In the beginning of 2013 EURA NOVA has started an internal R&D project codenamed “SNIFF” whose goal is to study the potential of GPUs in a distributed machine learning framework. This consideration adds a second level of parallelism:
- in the distribution of the processing among the computing nodes.
- in the parallel computation on the individual nodes.
Concretely this means that each node in the data processing cluster is equipped with a GPU suitable for massive parallel computation in addition to its main Central Processing Unit (CPU).
Both these challenges have endured extensive research these past years with on one hand the development of distributed processing frameworks such as MapReduce, Spark, etc. EURA NOVA also has also worked on AROM which is based on the DFG execution model. On the other hand, the proliferation of affordable parallel hardware (GPUs, manycores, …) has driven much momentum in multi-core research. More precisely when considering the context of Machine Learning, these challenges translate to the following:
- Which Machine Learning algorithms are suitable for distribution and how can this be achieved?

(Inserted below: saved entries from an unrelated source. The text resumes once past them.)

(* ===== verification/LayoutMonitorOps.v ===== *)
(** * Monitors: the invariant and the building blocks

    What [Monitor::verify_invariants] checks, split into the contents of the stack of workspaces
    ([stack_ok]) and its shape: the weak shape that holds in the middle of operations and the full
    shape that cleaning up establishes. *)
From S2P Require Import Prelude Float64 FloatRound LayoutScrolling LayoutFloating LayoutOutput LayoutWorkspace LayoutWorkspaceOps LayoutWorkspaceProps LayoutMonitor.

(** ** Reasoning in the monad *)
Definition wp {A} (o : Fresh A) (Q : A → N → Prop) (c : N) : Prop :=
  ∃ a c', o c = Some (a, c') ∧ Q a c'.

Lemma wp_ret {A} (a : A) Q c : Q a c → wp (mret a) Q c.
Proof. intros H. by exists a, c. Qed.

Lemma wp_bind {A B} (o : Fresh A) (f : A → Fresh B) Q c :
  wp o (λ a c', wp (f a) Q c') c → wp (o ≫= f) Q c.
Proof.
  intros (a & c1 & E & b & c2 & E2 & HQ). exists b, c2. split; [|done].
  unfold mbind, Fresh_bind. by rewrite E.
Qed.

Lemma wp_lift {A} (o : option A) Q c : runs o (λ a, Q a c) → wp (lift o) Q c.
Proof. intros (a & -> & HQ). by exists a, c. Qed.

Lemma wp_weaken {A} (o : Fresh A) P Q c :
  wp o P c → (∀ a c', P a c' → Q a c') → wp o Q c.
Proof. intros (a & c' & E & HP) HPQ. exists a, c'. auto. Qed.

(** The counter is far from its bound; workspace indices are then exact doubles. *)
Definition room (k c : N) : Prop := (c + k < 2 ^ 53)%N.

Lemma wp_next_id k Q c : room (N.succ k) c → Q c (c + 1)%N → wp next_id Q c.
Proof.
  intros Hr HQ. exists c, (c + 1)%N. split; [|done]. unfold next_id, room in *.
  by rewrite wrapping_add_u64_below by (unfold u64_max; lia).
Qed.

(** ** Contents *)
Definition vacant (ws : Workspace) : Prop := has_windows_or_name ws = false.
Definition occupied (ws : Workspace) : Prop := has_windows_or_name ws = true.

Record ws_on par (out : OutputName) (opts : Options) (ws : Workspace) : Prop := {
  won_ok : workspace_ok par ws;
  won_options : ws.(ws_base_options) = opts;
  won_output : ws.(ws_output) = Some out
}.

Definition wss_windows (l : list Workspace) : list N := l ≫= ws_windows.

Record stack_ok par (out : OutputName) (opts : Options) (c : N) (l : list Workspace) : Prop := {
  so_on : Forall (ws_on par out opts) l;
  so_ids : NoDup (ws_id <$> l);
  so_fresh : Forall (λ ws, (ws.(ws_id) < c)%N) l;
  so_windows : NoDup (wss_windows l)
}.

Lemma vacant_windows ws : vacant ws → ws_windows ws = [].
Proof.
  unfold vacant, has_windows_or_name. intros [Hw _]%orb_false_iff.
  destruct (ws_windows ws) eqn:E; [done|]. rewrite (proj2 (has_windows_spec ws)) in Hw; [done|].
  by rewrite E.
Qed.

Lemma occupied_by_window ws : ws_windows ws ≠ [] → occupied ws.
Proof. intros H. unfold occupied, has_windows_or_name. by rewrite (proj2 (has_windows_spec ws)). Qed.

(** The empty workspaces that a monitor keeps at its ends are the output's own. *)
Definition blank (out : OutputName) (ws : Workspace) : Prop :=
  vacant ws ∧ ws.(ws_original_output) = OutputId_new out.

Lemma blank_vacant out ws : blank out ws → vacant ws.
Proof. by intros []. Qed.

Lemma occupied_or_vacant ws : occupied ws ∨ vacant ws.
Proof. unfold occupied, vacant. destruct (has_windows_or_name ws); auto. Qed.

Lemma occupied_not_vacant ws : occupied ws → vacant ws → False.
Proof. unfold occupied, vacant. congruence. Qed.

(** Whether a workspace counts as empty depends on its windows and its name. *)
Lemma occupied_proper ws ws' :
  ws_windows ws' ≡ₚ ws_windows ws → ws'.(ws_name) = ws.(ws_name) →
  has_windows_or_name ws' = has_windows_or_name ws.
Proof.
  intros Hw Hn. unfold has_windows_or_name. rewrite Hn. f_equal.
  apply Bool.eq_iff_eq_true. rewrite !has_windows_spec. by rewrite (perm_nil _ _ Hw).
Qed.

Section stack.
  Context (par : N → option N) (out : OutputName) (opts : Options).
Local Abbreviation stack := (stack_ok par out opts).

#[export] Instance wss_windows_Permutation : Proper ((≡ₚ) ==> (≡ₚ)) wss_windows.
Proof. intros l k H. unfold wss_windows. by rewrite H. Qed.

Lemma wss_windows_app l k : wss_windows (l ++ k) = wss_windows l ++ wss_windows k.
Proof. apply bind_app. Qed.

Lemma stack_permutation c l l' : l ≡ₚ l' → stack c l → stack c l'.
Proof.
  intros H [Hon Hids Hf Hw]. split.
  - by rewrite <- H.
  - by rewrite <- H.
  - by rewrite <- H.
  - by rewrite <- H.
Qed.

Lemma stack_shrink c l k l' : l ≡ₚ k ++ l' → stack c l → stack c l'.
Proof.
  intros H Hs%(stack_permutation _ _ _ H). destruct Hs as [Hon Hids Hf Hw].
  rewrite Forall_app in Hon, Hf. rewrite fmap_app in Hids. rewrite wss_windows_app in Hw.
  apply NoDup_app in Hids as (_ & _ & Hids). apply NoDup_app in Hw as (_ & _ & Hw).
  split; naive_solver.
Qed.

Lemma stack_cons c l ws :
  stack c l → ws_on par out opts ws → (ws.(ws_id) < c)%N → ws.(ws_id) ∉ ws_id <$> l →
  NoDup (ws_windows ws ++ wss_windows l) → stack c (ws :: l).
Proof.
  intros [Hon Hids Hf Hw] Hws Hc Hid Hnd. split; [by constructor|by constructor|by constructor|done].
Qed.

Lemma stack_mono c c' l : (c ≤ c')%N → stack c l → stack c' l.
Proof.
  intros Hc [Hon Hids Hf Hw]. split; [done..| |done]. eapply Forall_impl; [done|]. simpl. lia.
Qed.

- Which sections of these algorithms can be executed in parallel and leverage the parallel processing power provided by the GPU?
The first problem above has been studied these past years following the developments of MapReduce, while for the second, many effort has been invested in porting fundamental machine learning tasks to run on GPUs (ex: ).

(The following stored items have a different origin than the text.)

(** When the changed workspace is as empty as before, the ends stay as they are. *)
Lemma update_ends_vacant ws :
  m.(mo_workspaces) !! idx = Some ws → (blank m.(mo_output) ws → blank m.(mo_output) ws') → ends_ok None m → ends_ok None m1.
Proof.
  intros Hi Hv Hends. pose proof (update_ends Hends) as [U1 U2 U3 U4].
  destruct Hends as [H1 H2 H3 H4]. apply lookup_lt_Some in Hi as Hlt. split; try done.
  - intros x Hx _. destruct (decide (idx = mo_count m1 - 1)) as [E|E]; [|apply U2; congruence].
    rewrite <- E in Hx. cbn in Hx. rewrite list_lookup_insert_eq in Hx by done. injection Hx as <-.
    apply Hv, H2; [|done]. rewrite update_count in E. by rewrite <- E.
  - intros x Haf Hx _. destruct (decide (idx = 0)) as [E|E]; [|apply U3; congruence].
    subst idx. cbn in Hx. rewrite list_lookup_insert_eq in Hx by done. injection Hx as <-.
    by apply Hv, H3.
Qed.

End update.

(** The state after adding windows and padding; the workspaces descend from those of [src]. *)
Record grown par (c : N) (m : Monitor) (src : list Workspace) (k : list N) (m' : Monitor) (idx' : nat) (c' : N) : Prop := {
  gr_loose : mon_loose par c' m';
  gr_middle : middle_settled m → middle_settled m';
  gr_windows : mon_windows m' ≡ₚ k ++ mon_windows m;
  gr_idx : idx' < mo_count m';
  gr_counter : (c ≤ c' ≤ c + 2)%N;
  gr_kept : mo_kept m' = mo_kept m;
  gr_settled : m'.(mo_switch) = None ↔ m.(mo_switch) = None;
  gr_ids : new_ids m.(mo_output) c src c' m'.(mo_workspaces)
}.

Lemma own_workspace_occupied out ws : occupied (own_workspace out ws) ↔ occupied ws.
Proof. unfold own_workspace, occupied, has_windows_or_name. by destruct (ws_name ws) eqn:E; cbn; rewrite ?E. Qed.

(** A workspace is filled, then the ends are padded. *)
Section fill.
  Context (par : N → option N) (c : N) (m : Monitor) (idx : nat) (ws ws1 : Workspace) (src : list Workspace)
    (k : list N).
  Hypothesis Hl : mon_loose par c m.
  Hypothesis Hroom : room 2 c.
  Hypothesis Hidx : m.(mo_workspaces) !! idx = Some ws.
Local Abbreviation m1 := (set_mo_workspaces (<[idx:=ws1]> m.(mo_workspaces)) m).
  Hypothesis Hst1 : stack_ok par m.(mo_output) m.(mo_options) c m1.(mo_workspaces).
  Hypothesis Hw1 : mon_windows m1 ≡ₚ k ++ mon_windows m.
  Hypothesis Hsrc : new_ids m.(mo_output) c src c m1.(mo_workspaces).
  Hypothesis Hocc : occupied ws1.

Lemma padded_grown pre post m' c' :
  padded_at m1 idx pre post m' → (c ≤ c' ≤ c + 2)%N →
  stack_ok par m1.(mo_output) m1.(mo_options) c' m'.(mo_workspaces) →
  wss_windows m'.(mo_workspaces) = wss_windows m1.(mo_workspaces) →
  new_ids m.(mo_output) c m1.(mo_workspaces) c' m'.(mo_workspaces) →
  grown par c m src k m' (length pre + idx) c'.
Proof using Hidx Hsrc Hocc Hl Hst1 Hw1.
  intros Hp Hc Hst' Hw' Hids. destruct Hl as [Hst Hends Hsw Hop]. pose proof (update_count m idx ws1) as Hcount.
  apply lookup_lt_Some in Hidx as Hlt. pose proof (pd_meta _ _ _ _ _ _ Hp) as HM.
  assert (Hout : mo_output m' = mo_output m) by apply (output_meta _ _ HM).
  assert (Hopt : mo_options m' = mo_options m) by apply (options_meta _ _ HM).
  split.
  - split; [by rewrite Hout, Hopt| | |].
    + eapply padded_ends; [exact Hp|by rewrite Hcount|by apply update_ends].
    + apply (pd_switch _ _ _ _ _ _ Hp).
    + rewrite Hopt, Hop. by injection HM as _ -> _ -> _.
  - intros Hmid Hn i x Hs Hlast Ha _ Hx.
    destruct (decide (i = length pre + idx)) as [->|Hne].
    + rewrite (padded_lookup _ _ _ _ _ Hp) in Hx by (rewrite Hcount; done).
      cbn in Hx. rewrite list_lookup_insert_eq in Hx by done. by simplify_eq.
    + eapply (padded_middle _ _ _ _ _ Hp); [| |done..|congruence|done]; [by rewrite Hcount|].
      apply update_middle, Hmid. by apply (pd_settled _ _ _ _ _ _ Hp).
  - unfold mon_windows. rewrite Hw'. exact Hw1.
  - rewrite (padded_count _ _ _ _ _ _ Hp), Hcount. unfold mo_count. lia.
  - lia.
  - exact (kept_meta _ _ HM).
  - apply (pd_settled _ _ _ _ _ _ Hp).
  - eapply (new_ids_trans _ c _ c); [lia|exact Hsrc|exact Hids].
Qed.

Lemma fill_pad_wp : wp (pad_workspaces m1 idx) (λ r c', grown par c m src k (fst r) (snd r) c') c.
Proof using All.
  pose proof (update_count m idx ws1) as Hcount. apply lookup_lt_Some in Hidx as Hlt.
  apply (pad_workspaces_wp par).
  - by rewrite Hcount.
  - rewrite Hcount. apply Hl.
  - apply switch_ok_update; [apply length_insert|apply Hl].
  - done.
  - done.
  - intros pre post m' c' Hp Hc Hst' Hw' Hids. by apply padded_grown with post.
Qed.

End fill.

Lemma add_and_pad_wp par c m idx ws f k :
  mon_loose par c m → room 2 c → m.(mo_workspaces) !! idx = Some ws →
  runs (f ws) (added_windows par k ws) → k ≠ [] → NoDup (k ++ mon_windows m) →
  wp (lift (add_to_workspace m idx f)) (λ m1 c1,
    wp (pad_workspaces m1 idx) (λ r c', grown par c m m.(mo_workspaces) k (fst r) (snd r) c') c1) c.
Proof.
  intros Hl Hroom Hidx (ws' & Hf & Hadd) Hk Hnd. apply wp_lift.
  unfold add_to_workspace. rewrite Hidx. cbn [mbind option_bind]. rewrite Hf. cbn [mbind option_bind].
  apply runs_ret.
  destruct (stack_added par _ _ c _ idx ws ws' k (ml_stack _ _ _ Hl) Hidx Hadd Hnd) as [Hst1 Hw1].
  destruct Hadd as (_ & Hw & Hm). apply (fill_pad_wp par c m idx ws); [done..| |].
  - eapply new_ids_update; [done|]. by apply own_descends, meta_descends.
  - apply own_workspace_occupied, occupied_by_window. rewrite (perm_nil _ _ Hw). by destruct k.
Qed.

(** The state after windows were added and their workspace possibly activated. *)
Record joined par (c : N) (m : Monitor) (k : list N) (m' : Monitor) (c' : N) : Prop := {
  jo_loose : mon_loose par c' m';
  jo_middle : middle_settled m → middle_settled m';
  jo_windows : mon_windows m' ≡ₚ k ++ mon_windows m;
  jo_counter : (c ≤ c' ≤ c + 2)%N;
  jo_kept : mo_kept m' = mo_kept m;
  jo_ids : new_ids m.(mo_output) c m.(mo_workspaces) c' m'.(mo_workspaces)
}.

Lemma grown_activate par c m k m' idx' c' (b : bool) :
  grown par c m m.(mo_workspaces) k m' idx' c' →
  wp (if b then lift (activate_workspace m' idx') else mret m') (joined par c m k) c'.
Proof.
  intros [Hl Hm Hw Hi Hc Ho Hs Hids]. destruct b; [|by apply wp_ret].
  apply wp_lift. eapply runs_weaken; [apply activate_workspace_runs; [apply Hl|done]|].
  intros m'' Hact. split; try done.
  - by eapply activated_loose.
  - intros Hm'. eapply activated_middle; eauto.
  - unfold mon_windows. by rewrite (ac_workspaces _ _ _ Hact).
  - rewrite <- Ho. apply kept_meta, (ac_meta _ _ _ Hact).
  - by rewrite (ac_workspaces _ _ _ Hact).
Qed.

Lemma NoDup_one_workspace k l i ws :
  l !! i = Some ws → NoDup (k ++ wss_windows l) → NoDup (k ++ ws_windows ws).
Proof.
  intros Hi. rewrite (vec_remove_perm i ws l Hi). unfold wss_windows. cbn. rewrite app_assoc.
  by intros (? & _ & _)%NoDup_app.
Qed.

Lemma loose_workspace par c m i ws :
  mon_loose par c m → m.(mo_workspaces) !! i = Some ws → workspace_ok par ws.
Proof.
  intros Hl Hi. pose proof (so_on _ _ _ _ _ (ml_stack _ _ _ Hl)) as Hon.
  rewrite Forall_lookup in Hon. by apply (Hon _ _ Hi).
Qed.

Lemma mon_add_column_wp par c m idx col activate :
  mon_loose par c m → room 2 c → idx < mo_count m → column_ok col →
  NoDup (col_windows col ++ mon_windows m) →
  wp (mon_add_column m idx col activate) (joined par c m (col_windows col)) c.
Proof.
  intros Hl Hr Hi Hcol Hnd. destruct (lookup_workspace m idx Hi) as [ws Hws].
  unfold mon_add_column. apply wp_bind.
  eapply wp_weaken;
    [apply (add_and_pad_wp par c m idx ws (λ ws, ws_add_column ws col activate) (col_windows col));
     try done|].
  - apply ws_add_column_runs; [by eapply loose_workspace|done|].
    exact (NoDup_one_workspace _ _ _ _ Hws Hnd).
  - intros E. apply co_active_ok in Hcol. apply fmap_nil_inv in E. rewrite E in Hcol. simpl in Hcol. lia.
  - intros m1 c1 Hp. apply wp_bind. eapply wp_weaken; [exact Hp|]. intros [m' idx'] c'. apply grown_activate.
Qed.

(** ** Adding a window *)
Definition mon_target_ok (m : Monitor) (target : MonitorAddWindowTarget) : Prop :=
  match target with
  | MonAuto => True
  | MonWorkspace id column_idx =>
      ∃ i ws, m.(mo_workspaces) !! i = Some ws ∧ ws.(ws_id) = id ∧
        (∀ j, column_idx = Some j → j ≤ length ws.(ws_scrolling).(sc_columns))
  | MonNextTo w => w ∈ mon_windows m
  end.

Lemma find_by_id par out opts c l i ws :
  stack_ok par out opts c l → l !! i = Some ws →
  vec_position (λ w, N.eqb w.(ws_id) ws.(ws_id)) l = Some i.
Proof.
  intros [_ Hids _ _] Hi.
  destruct (vec_position_is_Some (λ w, N.eqb w.(ws_id) ws.(ws_id)) l ws) as [j Hj];
    [by eapply list_elem_of_lookup_2|apply N.eqb_refl|].
  rewrite Hj. f_equal. apply vec_position_Some in Hj as (w & Hw & He%N.eqb_eq).
  eapply (NoDup_lookup (ws_id <$> l)); [done| |]; rewrite list_lookup_fmap_Some; eauto.
Qed.

Lemma find_by_window l w :
  w ∈ wss_windows l →
  ∃ i ws, vec_position (λ ws, has_window ws w) l = Some i ∧ l !! i = Some ws ∧ w ∈ ws_windows ws.
Proof.
  intros (ws & Hw & Hws)%list_elem_of_bind.
  destruct (vec_position_is_Some (λ ws, has_window ws w) l ws) as [i Hi]; [done|by apply has_window_spec|].
  apply vec_position_Some in Hi as Hi'. destruct Hi' as (ws' & Hl & Hh%has_window_spec). eauto.
Qed.

Lemma resolve_target_runs par c m target :
  mon_loose par c m → mon_target_ok m target →
  runs (resolve_add_window_target m target) (λ r,
    ∃ ws, m.(mo_workspaces) !! (fst r) = Some ws ∧ target_ok ws (snd r)).
Proof.
  intros Hl Ht. destruct target as [|id column_idx|w]; simpl in Ht |- *.
  - apply runs_ret. destruct (lookup_workspace m m.(mo_active)) as [ws Hws]; [apply Hl|].
    exists ws. done.
  - destruct Ht as (i & ws & Hi & <- & Hcol). unfold ws_position.
    rewrite (find_by_id _ _ _ _ _ _ _ (ml_stack _ _ _ Hl) Hi). cbn. apply runs_ret.
    exists ws. split; [done|]. destruct column_idx; [by apply Hcol|done].
  - destruct (find_by_window _ _ Ht) as (i & ws & Hp & Hi & Hw). unfold ws_position.
    rewrite Hp. cbn. apply runs_ret. by exists ws.
Qed.

Section windows.
  Context (par : N → option N) (Hcycle : no_cycle par) (g : Placement).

In the focus of the study we have focused on two fundamental machine learning algorithms: the naive Bayes classifier and the k-means clustering. Both these algorithms are data parallel and there has already been many parallelization propositions in the litterature for either distributed or parallel computation of the model using the GPU, but not both at the same time. In the project we have reeingineered these algorithms to run distributed and we have delegate many parallel sections to be computed on the GPU.
The following figure summarizes the architecture of the framework. Given a suited machine learning algorithm, the workflow of the process is as follows:
- The global processing is distributed among worker nodes
- Each node computes a part of the model, using the parallel hardware (GPU)
- A combiner then gathers the partial models and combines them into the final global model
- (A master node is used for signal and control)
Design of SNIFF-see details in text
Going one step further, our research has given us enough insight to project the future of distributed processing framework as distributed heterogeneous processing platforms. When considering a framework such as AROM this means that the particularities of the parallel hardware are hidden behind operators, which then pack different implementations of a same task with and without requiring the presence of a GPU depending on the capabilities of the host on which it will be scheduled on. For the user in the end, writing the processing job means composing with the different operators which will handle the execution on the GPU hardware.
 C.-T. Chu, S. K. Kim, Y.-A. Lin, Y. Y. Yu, G. Bradski, A. Ng, and K. Olukotun, “Map-Reduce for Machine Learning on Multicore”, Advances in Neural Information Processing Systems, vol. 19, pp. 281—288, 2007.
 L. Lopes and B. Ribeiro, “GPUMLib: An Efficient Open-Source GPU Machine Learning Library”, International Journal of Computer Information Systems and Industrial Management Applications, vol. 3, pp. 355–362, 2010.